Friday, October 3, 2008

The Massachusetts Plan, On Your Dime 

By Grace-Marie Turner

Filed As:  Health Care

Massachusetts has won another round in its effort to get U.S. taxpayers to help fund its experiment in universal coverage.

Gov. Deval Patrick announced Tuesday that the federal government has approved an extension of its waiver, allowing the state to continue to provide Medicaid subsidies to people making as much as $63,600 a year. Federal taxpayers will be paying nearly $11 billion to help the Bay State fund its $21-billion health reform plan over the next three years.

Gov. Patrick has been boasting that 439,000 more people in the Bay State have health insurance since the reform law was passed in 2006. But at least 56% of them are getting free or heavily-subsidized coverage, jointly funded by the state and by federal matching Medicaid dollars.

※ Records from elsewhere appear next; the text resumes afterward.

Lemma submit_contact_accepted request be s d name email message :
  get_json request = VDict d ->
  dict_get "name" d = Some name -> truthy name = true ->
  dict_get "email" d = Some email -> truthy email = true ->
  dict_get "message" d = Some message -> truthy message = true ->
  submit_contact request be s =
    if commit_fails be
    then (Ok database_error, {| database := database s; session_new := [] |})
    else (Ok success_no_data,
          {| database :=
               flush be {| database := database s;
                           session_new := session_new s ++
                             [new_ContactMessage name email
                                (default (VStr "") (dict_get "subject" d)) message
                                (opt_str (remote_addr request))] |};
             session_new := [] |}).
Proof.
  intros Hd Hn Hnt He Het Hm Hmt.
  rewrite (submit_contact_dict request be s d Hd).
  rewrite (field_ok_present _ _ _ Hn Hnt), (field_ok_present _ _ _ He Het),
    (field_ok_present _ _ _ Hm Hmt), Hn, He, Hm.
  destruct d; [discriminate | reflexivity].
Qed.

Lemma flush_single be db obj :
  cm_id obj = None -> cm_created_at obj = None -> read_status obj = None ->
  flush be {| database := db; session_new := [obj] |} =
    with_contact_messages db
      (contact_messages db ++
       [stored_message be (contact_messages db) (cm_name obj) (cm_email obj)
          (cm_subject obj) (cm_message obj) (ip_address obj)]).
Proof.
  intros H1 H2 H3. unfold flush, with_contact_messages, insert_row, stored_message.
  simpl. by rewrite H1, H2, H3.
Qed.

Lemma submit_contact_stored request be s d name email message :
  get_json request = VDict d ->
  dict_get "name" d = Some name -> truthy name = true ->
  dict_get "email" d = Some email -> truthy email = true ->
  dict_get "message" d = Some message -> truthy message = true ->
  commit_fails be = false -> session_new s = [] ->
  submit_contact request be s =
    (Ok success_no_data,
     {| database :=
          with_contact_messages (database s)
            (contact_messages (database s) ++
             [stored_message be (contact_messages (database s)) name email
                (default (VStr "") (dict_get "subject" d)) message
                (opt_str (remote_addr request))]);
        session_new := [] |}).
Proof.
  intros Hd Hn Hnt He Het Hm Hmt Hc Hs.
  rewrite (submit_contact_accepted request be s d name email message) by assumption.
  rewrite Hc, Hs. simpl app. by rewrite flush_single.
Qed.

(** C3.  A submission whose body is empty, or is an object in which
    name, email or message is absent or empty, is answered with the
    envelope status=error, error.code=VALIDATION_ERROR and status 400, and
    leaves the session and the database exactly as they were: no
    ContactMessage is added or written. *)
Theorem submit_contact_rejects_missing_fields request be s :
  lacks_required_field (get_json request) ->
  submit_contact request be s = (Ok validation_error, s) /\
  response_status validation_error = Some (VStr "error") /\
  response_error_code validation_error = Some (VStr "VALIDATION_ERROR") /\
  status_code validation_error = 400%Z.
Proof.
  intros Hlack. split; [| by repeat split].
  destruct (get_json request) as [| b | z | w | l | d] eqn:Hd.
  6: { rewrite (submit_contact_dict request be s d Hd).
       simpl in Hlack. rewrite !absent_or_empty_field_ok in Hlack.
       destruct Hlack as [-> | [-> | ->]]; by rewrite ?andb_false_r. }
  all: unfold submit_contact, try_except, bind, or_, not_, bind, ret;
    rewrite Hd, Hlack; reflexivity.
Qed.

Lemma submit_contact_rejects_missing_fields_witness :
  lacks_required_field (get_json Samples.empty_name) /\
  submit_contact Samples.empty_name Samples.healthy Samples.seeded =
    (Ok validation_error, Samples.seeded).
Proof.
  assert (H : lacks_required_field (get_json Samples.empty_name))
    by (left; reflexivity).
  split; [exact H |].
  exact (proj1 (submit_contact_rejects_missing_fields
                  Samples.empty_name Samples.healthy Samples.seeded H)).
Defined.

(** C4.  When a submission passes validation and the commit raises, the
    handler rolls the session back and then answers status=error with
    error.code=DATABASE_ERROR and status 500: the database is the one
    before the request and no object is left pending, so a request that
    began with a clean session ends in the state it started from. *)
Theorem submit_contact_rolls_back request be s d name email message :
  get_json request = VDict d ->
  dict_get "name" d = Some name -> truthy name = true ->
  dict_get "email" d = Some email -> truthy email = true ->
  dict_get "message" d = Some message -> truthy message = true ->
  commit_fails be = true ->
  submit_contact request be s =
    (Ok database_error, {| database := database s; session_new := [] |}) /\
  response_status database_error = Some (VStr "error") /\
  response_error_code database_error = Some (VStr "DATABASE_ERROR") /\
  status_code database_error = 500%Z /\
  (session_new s = [] -> {| database := database s; session_new := [] |} = s).
Proof.
  intros Hd Hn Hnt He Het Hm Hmt Hc.
  rewrite (submit_contact_accepted request be s d name email message) by assumption.
  rewrite Hc. repeat split. intros Hs. destruct s as [db new]. simpl in *. by subst.
Qed.

Lemma submit_contact_rolls_back_witness :
  commit_fails Samples.broken = true /\
  submit_contact Samples.john_doe Samples.broken Samples.seeded =
    (Ok database_error, Samples.seeded).
Proof.
  split; [reflexivity |].
  exact (proj1 (submit_contact_rolls_back Samples.john_doe Samples.broken
                  Samples.seeded _ (VStr "John Doe") (VStr "john@example.com")
                  (VStr "Test message")
                  eq_refl eq_refl eq_refl eq_refl eq_refl eq_refl eq_refl eq_refl)).
Defined.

The jury is still out on how the state will juggle growing opposition to the individual mandate and soaring health costs, but U.S. taxpayers apparently will continue to fund the plan to see if it works. While the federal government would have been funding part of Massachusetts’s Medicaid program in any case, the big open question is how the government can now deny similar requests from other states that want to follow suit and also increase Medicaid eligibility to 300% of poverty -- $63,600.

Before that happens, it might be wise to have a national debate on whether or not Medicaid should be the vehicle to expand taxpayer-funded health coverage to millions more middle-class Americans.